Download or read book The Van Gogh Woman written by Debby Beece and published by Archway Publishing. This book was released on 2022-03-24 with total page 312 pages. Available in PDF, EPUB and Kindle. Book excerpt: It is 1887 in Amsterdam and Johanna Bonger wants to do something different with her life than teaching, translating languages, and managing the back office of her father’s business. She fears she will spend the rest of her days growing old, lonely, and bitter. But all of that is about to change when she is introduced to Theo van Gogh.
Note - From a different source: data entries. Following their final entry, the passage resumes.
Lemma apply_command_roundtrip_witness :
  main id (job_command (BuildApplyJob
    (mkRestoreJobSpec "r-api-pre" "r" "pg" "s" "host/b/T" "img" "sa")
    "pre" "r-api" ["Secret"; "Probe"] ["Probe"])) (λ _, "") =
  RunApplyManifests_args
    (mkApplyArgs "pre" "/staging/api/api.yaml" ["Secret"; "Probe"] ["Probe"]
       "/dev/termination-log").
Proof.
  apply (apply_command_roundtrip id
    (mkRestoreJobSpec "r-api-pre" "r" "pg" "s" "host/b/T" "img" "sa")
    "pre" "r-api" ["Secret"; "Probe"] ["Probe"] (λ _, ""));
    [by left|reflexivity|reflexivity].
Defined.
When Theo sweeps Johanna off her feet with his cosmopolitan Parisian lifestyle, she eventually agrees to be his wife. After she enters the avant-garde world of art and modernism in France, she soon comes in contact with his troubled brother, Vincent, who resents her new place in his family. Johanna believes Theo needs to stop spending so much time and resources supporting his struggling artist brother whose mental instability continually sabotages his big ideas and career. When tragedy strikes, Johanna realizes her place in both Theo’s and Vincent’s lives, and makes decisions that forever transform the art world, and her into the most important woman the art world ever forgot. The Van Gogh Woman is a captivating story of love, passion, and genius as a woman saves Vincent van Gogh from obscurity and brings his art to the world.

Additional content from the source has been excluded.